▸ What you are asked to do:
The answer should be an exact repeat of the stretch of material below from the line containing "descrambler entry points, which" through the line containing "interrupt handler is".
......
(* ===== verification/Prelude.v ===== *)
(** * Drivers of the SH4 set-top boxes: a verification library

    The repository holds the Linux kernel drivers of satellite receivers built
    on ST's STi71xx chips.  Most of it is imported from chip makers; the library
    models the drivers that were written for these boxes and carry logic of
    their own.

    ** The parts and their files

    - [Prelude]: outcomes, the state monad, machine integers, arrays, frames.
    - [Atr] (smartcard/atr.c): the parser of a smart card's answer to reset.
      [ATR] is the structure of atr.h, an interface byte being [IB value
      present]; ATR_InitFromArray takes the whole structure it fills, so what a
      previous call left there is part of the input.
    - [CecState], [CecSend], [CecDev], [CecOpcodes], [CecWorker] (cec/): the
      HDMI CEC driver.  [cec] is the record of the file-level variables of all
      its source files.  [CecState] has cec_opcodes_def.h, cec_internal.h and
      cec_internal.c, [CecSend] the transmit function of cec_worker.c,
      [CecDev] the device file with its ring buffer (cec_dev.c), [CecOpcodes]
      the interpretation of messages (cec_opcodes.c, cec_rc.c, the events of
      cec_proc.c), [CecWorker] the interrupt handler, the worker task, the proc
      files and the module's entry points (cec_worker.c, cec_proc.c,
      cec_main.c).  The calls go that way: the interrupt handler reassembles a
      message, interprets it or, in passive mode, puts it into the ring; the
      interpretation may queue an answer, which wakes the worker task, which
      starts a transmission that the interrupt handler carries on.
    - [Pti] (pti/pti_main.c, pti.h, tc_code.h): the transport stream
      demultiplexer.  [pti] is struct pti_internal with the file-level
      variables; the memory shared with the firmware is reached through the
      device, the work queue joins the polling timer to the injector thread, and
      the calls of the demultiplexer's callback are recorded.
    - [Avs] (avs/avs_core.h) and [Stv6412] (avs/stv6412.c): the audio/video
      switch.  [avs] holds the chip's register fields and the driver's saved
      values.
    - [SciState], [SciCtrl], [SciIrq], [SciParams], [SciCard] (smartcard/sci.h,
      sci_7111.h, sci_drv.c, sci_params.c): the smart card reader.  [sci] is
      SCI_CONTROL_BLOCK with the variable sci_driver_init and the hardware.
      [SciState] has the register functions, [SciCtrl] clock, power, reset and
      initialisation of the controller, [SciIrq] the interrupt handler and the
      device file, [SciParams] the communication parameters, [SciCard] the
      reset command around [Atr], the ioctl, the detection thread, loading and
      unloading.  The interrupt handler moves bytes between the serial
      controller and the two buffers of the control block, which sci_read and
      sci_write empty and fill; detect_ATR power cycles the card, sleeps while
      the interrupt handler receives the answer, and check_atr gives the bytes
      to the parser.  The theorems are in [SciFrame] (what register accesses
      leave alone), [SciLine] (a concrete card line), [SciExchange] (write,
      interrupts, read), [SciInit], [SciAnswer], [SciTune] and [SciInv].

    - [TffpState], [TffpDisplay], [TffpTime], [TffpInput], [TffpDev]
      (frontcontroller/tffp/: frontpanel.c, frontpanel.h, tffp_config.c,
      tffp_procfs.c, VFDSegmentMap.h): the Topfield front panel.  [tffp] is the
      record of all file-level variables and function-level statics.
      [TffpState] has the variables, the sending of messages over the serial
      line and the configuration in the EEPROM, [TffpDisplay] digits, texts,
      icons, the spinner, the scroll state machine and the timer, [TffpTime] the
      clock messages, gmtime and the real time clock, [TffpInput] the interrupt
      handler, the task that interprets messages and the ring of keys,
      [TffpDev] the device and proc files, every ioctl command, loading and
      unloading.  The interrupt handler fills a ring of bytes and wakes the task,
      which acts on whole messages: keys go to the ring that the device file
      reads, a clock message to the variable that a waiting caller looks at.
      The theorems are in [TffpFrame] (sending; a concrete [panel]), [TffpInv]
      and [TffpTypes] (the type invariant), [TffpCalendar], [TffpReceive],
      [TffpKeys], [TffpText], [TffpConfig], [TffpClock], [TffpShow] and
      [TffpScroll].
    - [Bpamem] (bpamem/bpamem.c, bpamem.h): devices that stand for blocks of
      physical memory; [bpamem] is the table of devices with its semaphore and
      the kernel.  [BpamemOwn] has the laws of the allocator and the theorems.

    ** How C is read

    A function is a computation of [M S A]: it threads the driver's state [S]
    and may end in a [fault], an access outside an object, a division by zero or
    a loop that does not end.  An error code is an ordinary result, with the
    sign and number the code returns.  Integers are [Z]; where the C type is
    narrower than the values that can reach it the wrap-around is written out
    ([u8], [s16], [u32], ...), and the arrays of a driver are lists of fixed
    length whose accesses are checked ([aget], [aset], [amemcpy]).  Logging is
    left out.

    The hardware is a parameter: [Mmio] is a memory-mapped device whose reads
    may change it, [CecHw] adds what the CEC driver learns from the HDMI cell,
    [I2c] is a bus that takes messages and may refuse them, [SciHw] adds pins,
    interrupts and threads to the card reader's registers, [FpHw] and [FpKernel]
    are the front panel's serial controller, EEPROM and kernel functions, [BpaHw]
    the allocator behind [Bpamem], with what is documented of them in
    [FpKernelOk], [FpHwOk], [CalendarKernel], [CapsKernel], [BpaLaws] and [Chip], which a
    concrete kernel satisfies in the examples.  Properties
    about wire behaviour fix a device that records its writes ([tap] for CEC, a
    log of messages for the A/V switch, a [gmap] of words for the demultiplexer,
    [line] for the card reader, where every byte sent is heard back, [panel] for
    the front panel); the others
    hold for every device.  The choice of the board (class [CecBuild]; __TDT__
    for the demultiplexer; sci_7111.h with one reader) is an argument or is
    named in the file's header.

    A function that sleeps in the middle while interrupts or another thread
    run takes the computation [delay], the effect of the rest of the system on
    the driver's state during one wait; in interrupt context it is [skip].
    Interleavings at other points are sequences of whole calls; [SciInv] closes
    the two under each other, an operation that sleeps lets others run, which
    may sleep in their turn ([asleep]).

    ** What the theorems show

    - [Atr]: the outcome of parsing any input; an accepted answer determines the
      bytes it consumed, which ATR_GetRaw gives back; what acceptance guarantees
      about the first interface bytes; and the input that overruns the table of
      interface bytes.
    - [CecDev]: the ring is an unbounded byte queue while messages find room in
      one piece, and what happens when one does not; the outcomes of a write.
    - [CecOpcodes]: a message faults exactly when its text does not end, and
      otherwise causes at most one answer, which fits the transmit buffer and is
      not of a kind that is answered; passive mode is silent with one exception;
      key events come in pairs.
    - [CecWorker]: the interrupts of a message rebuild exactly its bytes, and in
      passive mode one frame reaches the reader of the device file while the bus
      sees acknowledges, with the same exceptions; a queued
      message goes to the bus byte by byte with its end mark; a failing one is
      sent again a bounded number of times; address allocation takes the first
      free address of the type; text written to the proc file is decoded.
    - [Pti]: after a poll and the injector's run every demultiplexer got
      exactly the payloads tagged for it, in order; a slow firmware stops the
      queue; the PID table and the slots stay a list of slots with distinct PIDs
      over any sequence of calls that set a PID only on a slot without one;
      initialisation establishes the invariants.
    - [Stv6412]: the registers in the chip ([Chip]) follow a specification of
      what is selected and whether it is muted, after any sequence of commands
      whose last one reports success; the effect and reply of every setting
      command on every box; standby, volume, pin 8 and message encoding round
      trips.

    - [SciExchange]: what a caller writes goes to the card in order and encoded
      in the card's convention, the echo of it is dropped, and the reads, of
      whatever sizes, give the decoded reply; reception works exactly as long as
      the buffer has room.
    - [SciInit]: loading the driver and detecting a card establish what the
      other theorems assume of the reader ([installed]); a failed initialisation
      does not return.
    - [SciAnswer]: the reset command from the power cycle to the parsed record
      and the rates, for every answer, and for a card that stays silent.
    - [SciTune]: which parameters take effect and what reads back.
    - [SciInv]: the invariant of the control block under any interleaving on any
      hardware (all positions in the buffers but rx_wptr); the transmitting half
      of the interrupt handler never faults.

    - [TffpTypes]: whatever interrupts, timer, task, callers, proc files, loading
      and unloading do, every variable of the driver keeps its type, and the
      timer never faults.
    - [TffpReceive]: bytes cut anywhere into interrupts and turns of the task are
      understood as exactly the messages sent; and which data is taken for a
      shutdown request.
    - [TffpKeys]: the ring of keys is a queue while keys are read in time, what
      happens when they are not, and how a held key repeats.
    - [TffpCalendar], [TffpClock]: gmtime is the Gregorian calendar; the time set
      is the time read.
    - [TffpShow], [TffpScroll], [TffpText]: every segment a text lights and what
      is sent for it, the course of a scrolling text, and the translation of
      UTF-8 with its defect.
    - [TffpConfig]: the stored configuration survives a restart, and what the
      EEPROM holds when it refuses a part of it.
    - [BpamemOwn]: the table of devices and the allocator agree over any sequence
      of allocating calls; a block's way from allocation through mmap to release;
      what MAPMEM, UNMAPMEM and mmap on a free device do to blocks of others.

    The theorems that exhibit a defect of the code state it as the code
    behaves, on a concrete state.

    ** Fuel

    Recursion is structural wherever the C loop has a bound.  The others:
    [atr_loop] gets the length of the answer plus one, and each round consumes a
    byte ([atr_loop_total]); [advance] gets ten rounds for a table of nine
    entries, the tenth read is out of bounds; [stop_pwrite] gets a hundred, where
    [stop_pwrite_spec] shows that memory which keeps what is written ends the
    loop after one; [collecting] gets 2^15 + 1, the range of its counter's bound,
    and [collecting_run] shows that it ends by the number of PIDs.  In the card
    reader [rx_loop] gets [rx_fuel], two more than the buffer has bytes, and each
    round stores one; [find_frequency] gets half the system clock plus one, after
    which the frequency is 0 ([find_frequency_stop]); the loops that wait for
    another thread ([wait_while], [wait_thread]) take their fuel as an argument,
    and [sci_init_hangs] holds for every fuel.

    In the front panel [wait_the] gets 100000 rounds, the code's own count;
    [find_sot] and [log_spurious] 257 for a ring of 256 bytes; [task_rounds] 87,
    as a message takes three bytes of the ring at least; [find_year] 138 and
    [find_month] 13, where [find_date] shows that 2^32 seconds end before 2107;
    [utf_loop] two more than the text has bytes, one of which every round reads;
    [write_bursts] 33 for at most 256 bytes; [shift_text] 40, the length of the
    text; [rx_drain] takes the depth of the receive buffer as an argument.  That
    none of them runs out is part of [tffp_types], [tffp_receive],
    [tffp_calendar], [tffp_scroll] and [tffp_latin1].  The loops of [Bpamem] are
    structural; a semaphore that nobody raises is the fault [Diverges].

    ** What is not modelled

    Imported code (frontends, the player, frame buffer, wireless, Multicom,
    compcache), drivers that are one table or one register, and kernel services
    (allocation, locks, proc files, the I2C and HDMI layers), which are
    arguments of the definitions that use them.  Of the modelled drivers:
    logging, the PTI's polling routine of builds without __TDT__, and its
    descrambler entry points, which return a constant.

    Of the card reader also the text of its proc file, the registration of the
    module, and the builds with voltage control or two readers (the second
    interrupt handler is the same text).  Of the front panel: the text of log
    messages (except the one buffer that can overflow, [log_spurious]), the
    registration of the real time clock and the platform device, and
    readEepromByte, which nobody calls.

    Left for later: the A/V switch core (avs/avs_core.c), which chooses the chip,
    and the other chips; the LNB power drivers; the small drivers e2_proc and
    cpu_frequ. *)
From Stdlib Require Export ZArith Lia.
From stdpp Require Export base list gmap strings numbers.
......
▸ Answer box:
    descrambler entry points, which return a constant.

    Of the card reader also the text of its proc file, the registration of the
    module, and the builds with voltage control or two readers (the second
    interrupt handler is the same text).  Of the front panel: the text of log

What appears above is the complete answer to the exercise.